South African National Standard (SANS) 10154-1 requires that a stationary audiometer that does not leave the location where it was originally calibrated must be calibrated once a year. A mobile audiometer, however, must be calibrated every three months. According to SANS, portable audiometers (such as the Kuduwave) require annual calibration.
“Unfortunately, the perception persists that the Kuduwave is a mobile audiometer that requires three-monthly calibration,” says Dr Koekemoer. “Inspectors often ask Kuduwave owners for calibration certificates, incorrectly assuming that it is a mobile audiometer. By law, the Kuduwave only requires annual calibration.”
Calibrating the Kuduwave in Space
What would the calibration standards be for the specially adapted Kuduwave portable audiometers currently used by astronauts to conduct self-testing aboard the International Space Station?
“By law, you have to comply with the standards for your country,” says Dr Koekemoer. So if you are calibrating your portable audiometer according to Occupational Safety and Health Administration (OSHA) standards in the USA, it will have to be done once a year. However, NASA is a research institute, so they test for calibration according to their own standards, which is lawful and allowed.”
Calibrating the Kuduwave Boothless Portable Audiometer
If the calibration interval standards for portable audiometers such as the Kuduwave is annual, what would be the procedure for having a Kuduwave calibrated? “When it’s almost time for your Kuduwave’s annual calibration service, an automatic message will pop up on your computer screen to remind you,” says Scotland. “Once an appointment has been made, our client simply couriers their Kuduwave audiometer to our head office in Johannesburg, where one of our qualified technicians will manually calibrate the device.”
Once calibration has been completed, the device is couriered back to the client. Including shipping time, the entire process usually takes about two to three days.

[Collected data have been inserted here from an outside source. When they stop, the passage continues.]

(** X25.  A failed flow hides the thread: after a load, a send or a delete
    that the gateway failed, the screen is the error view with that flow's
    message, although the cache still holds every message it held. *)
Theorem failure_shows_error_view env c t id w :
  (∀ e, messagesService.getMessages (client env) (net env) c = Rejected e →
        render (final (loadMessages env c w))
          = ErrorMessage "Failed to load messages"
        ∧ messages (final (loadMessages env c w)) = messages w)
  ∧ (∀ e, messagesService.sendMessage (client env) (net env) c t = Rejected e →
          render (final (sendMessage env c t w))
            = ErrorMessage "Failed to send message"
          ∧ messages (final (sendMessage env c t w)) = messages w)
  ∧ (∀ e, messagesService.deleteMessage (client env) (net env) id = Rejected e →
          render (final (deleteMessage env id w))
            = ErrorMessage "Failed to delete message"
          ∧ messages (final (deleteMessage env id w)) = messages w).
Proof.
  split; [|split]; intros e Hgw; unfold render; unfold_flow; rewrite Hgw;
    reduce_flow; done.
Qed.


Lemma truthy_or_else (u : option string) (b : string) :
  truthy u = true → u = Some (or_else u b).
Proof.
  destruct u as [s|]; [|done]. cbn.
  by case_bool_decide.
Qed.

(** X27.  The list keys are distinct whenever the messages have distinct,
    non-empty [uuid]s: the key of such a message is its [uuid]. *)
Theorem keyExtractor_unique (l : list Message) :
  NoDup (uuid <$> l) →
  Forall (λ item, isOutgoing item = true) l →
  NoDup (keyExtractor <$> l)
  ∧ Forall (λ item, uuid item = Some (keyExtractor item)) l.
Proof.
  intros Hnd Hout.
  assert (Forall (λ item, uuid item = Some (keyExtractor item)) l) as Hkey.
  { eapply Forall_impl; [exact Hout|].
    intros item Hitem. by apply truthy_or_else. }
  split; [|exact Hkey].
  apply (NoDup_fmap_1 Some). rewrite <- list_fmap_compose.
  erewrite list_fmap_ext; [exact Hnd|].
  intros i item Hi. cbn.
  rewrite Forall_forall in Hkey. symmetry. apply Hkey.
  by eapply list_elem_of_lookup_2.
Qed.

Lemma keyExtractor_unique_witness :
  NoDup (keyExtractor <$> [m7; m42]).
Proof.
  apply (keyExtractor_unique [m7; m42]).
  - apply NoDup_cons. split; [|apply NoDup_singleton].
    intros H. apply list_elem_of_singleton in H. discriminate H.
  - repeat constructor.
Defined.

(** X28.  The Delete button raises at most one alert, and only the failure
    one: no alert when the gateway delete succeeded, ['Failed to delete the
    message.'] when it failed.  The alert of its [catch] branch is never
    raised, because [deleteMessage] never rejects. *)
Theorem onPressDelete_alert env id w :
  (settled (onPressDelete env id w) = Resolved None
   ∨ settled (onPressDelete env id w)
     = Resolved (Some "Failed to delete the message."))
  ∧ (settled (onPressDelete env id w) = Resolved None
     ↔ ∃ response,
         messagesService.deleteMessage (client env) (net env) id
         = Resolved response)
  ∧ final (onPressDelete env id w) = final (deleteMessage env id w).
Proof.
  unfold_flow.
  destruct (messagesService.deleteMessage (client env) (net env) id);
    reduce_flow; (split; [auto|]); (split; [|done]); split;
    try done; eauto.
  by intros (? & ?).
Qed.

(** X29.  [handleSendMessage]: when the text is blank after trimming,
    nothing happens at all, no request, no state change, and the input keeps
    its text; otherwise the trimmed text is what is sent and the input is
    emptied afterwards whether the send succeeded or failed. *)
Theorem handleSendMessage_input (trim : string → string) env c text w :
  (trim text = "" →
   handleSendMessage trim env c text w
   = {| settled := Resolved text; final := w; suspended := [] |})
  ∧ (trim text ≠ "" →
     settled (handleSendMessage trim env c text w) = Resolved ""
     ∧ final (handleSendMessage trim env c text w)
       = final (sendMessage env c (trim text) w)).
Proof.
  unfold handleSendMessage. split; intros Htrim.
  - by rewrite bool_decide_eq_true_2.
  - rewrite bool_decide_eq_false_2 by done.
    destruct (sendMessage_resolves env c (trim text) w) as [sent Hs].
    cbv [mbind mret Async_bind Async_ret async_bind async_ret].
    destruct (sendMessage env c (trim text) w) as [s f tr].
    cbn [settled final] in *. by rewrite Hs.
Qed.

Lemma handleSendMessage_input_witness :
  settled (handleSendMessage (λ s, s) (env_of offline) "C1" "hi" (cached [m7]))
    = Resolved ""
  ∧ render (final (handleSendMessage (λ s, s) (env_of offline) "C1" "hi"
                     (cached [m7])))
    = ErrorMessage "Failed to send message".
Proof.
  destruct (handleSendMessage_input (λ s, s) (env_of offline) "C1" "hi"
              (cached [m7])) as (_ & Hsend).
  destruct Hsend as (Hs & Hf); [discriminate|].
  split; [exact Hs|]. rewrite Hf. vm_compute. reflexivity.
Defined.

End screen.

(** ** The identity of the fallback message *)
Section fallback_identity.
Import AppProvider ChatScreen.

Lemma pretty_N_go_nonempty (x : N) (s : string) :
  s ≠ "" → pretty_N_go x s ≠ "".
Proof.
  revert s. induction (N.lt_wf_0 x) as [x _ IH]; intros s Hs.
  assert (x = 0 ∨ 0 < x)%N as [->|Hx] by lia.
  - by rewrite pretty_N_go_0.
  - rewrite pretty_N_go_step by done. apply IH; [by apply N.div_lt|done].
Qed.

Lemma pretty_Z_nonempty (z : Z) : pretty z ≠ "".
Proof.
  destruct z as [|p|p]; [done| |done].
  unfold pretty, pretty_Z, pretty, pretty_positive, pretty, pretty_N.
  rewrite decide_False by done.
  rewrite pretty_N_go_step by done.
  by apply pretty_N_go_nonempty.
Qed.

Calibrating a Kuduwave When Living Abroad
“Regarding overseas clients, there are calibrators who can calibrate our Kuduwave devices in just about every country where they are used,” says Dr Koekemoer. “But going this route often causes frustration, as calibrators sometimes incorrectly calibrate clients’ Kuduwave devices.”
As the manufacturer, we still recommend that clients send their devices in to us for calibration via courier, even from abroad. This will eliminate the chance of problems popping up post-calibration.